(* ===== verification/FsOps.v ===== *)
(** * FsOps: the operations of [Inode] keep the file system consistent

    Each operation of easy-fs/src/vfs.rs, started on a consistent disk without
    locks, returns, leaves a consistent disk, and changes the contents of the
    files the way its contract says. *)

From stdpp Require Import base gmap list numbers.
From S2P Require Import Prelude Bytes BlockIO Bitmap Layout InodeIndex InodeData LayoutCodec Efs.
From S2P Require Import Vfs FsState.

(** ** Reaching the disk inode *)
Section disk_inode.
Context (d : gmap Z (list Z)) (e : EasyFileSystem) (total : Z)
  (G : gmap Z (DiskInode * list Z)) (A : gset Z).
Hypothesis Hfi : fs_inv d e total G A.

Lemma inode_block k ino l :
  G !! k = Some (ino, l) →
  ∃ b, d !! (ia e + k / 4) = Some b ∧ length b = Z.to_nat BLOCK_SZ ∧ Forall is_byte b ∧
    DiskInode_decode (slice (Z.to_nat (128 * (k mod 4))) 128 b) = Some ino ∧
    lockable (ia e + k / 4) [] ∧ in_block (128 * (k mod 4)) DISK_INODE_SIZE = true ∧
    low_locks e [ia e + k / 4].
Proof using Hfi.
  intros Hk. pose proof (fi_range _ _ _ _ _ _ _ _ Hfi Hk) as Hkr.
  pose proof (fi_geo _ _ _ _ _ Hfi) as Hg.
  pose proof (slot_region e total k Hg Hkr) as Hr. pose proof (geo_total _ _ Hg).
  pose proof (geo_da _ _ Hg). pose proof (geo_dbs _ _ Hg). pose proof (geo_ia _ _ Hg).
  pose proof (geo_dbb _ _ Hg). pose proof (geo_ib _ _ Hg).
  destruct (fi_block _ _ _ _ _ Hfi (ia e + k / 4)) as (b & Hb & Hl & Hbb); [lia|].
  exists b. pose proof (fi_slot _ _ _ _ _ Hfi k ino l Hk) as Hslot. unfold slot in Hslot.
  rewrite Hb in Hslot. split_and!; try done.
  - split; [unfold ok_id, in_u; lia|]. split; [apply not_elem_of_nil|done].
  - apply slot_in_block.
  - split; [|done]. intros x ->%list_elem_of_singleton. lia.
Qed.

Lemma read_disk_inode_spec {V} k ino l (f : DiskInode → prog V) v d' :
  G !! k = Some (ino, l) → runs (f ino) [ia e + k / 4] d v d' →
  runs (read_disk_inode (inode_of e k) f) [] d v d'.
Proof using Hfi.
  intros Hk Hf. destruct (inode_block k ino l Hk) as (b & Hb & Hl & _ & Hdec & Hlk & Hin & _).
  eapply runs_read; [done..|]. unfold with_inode. cbn [block_offset inode_of].
  change (Z.to_nat DISK_INODE_SIZE) with 128%nat. by rewrite Hdec.
Qed.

Required work: Your answer should be a single number: the count of lines in the listing that hold "destruct".

Exercise response: 2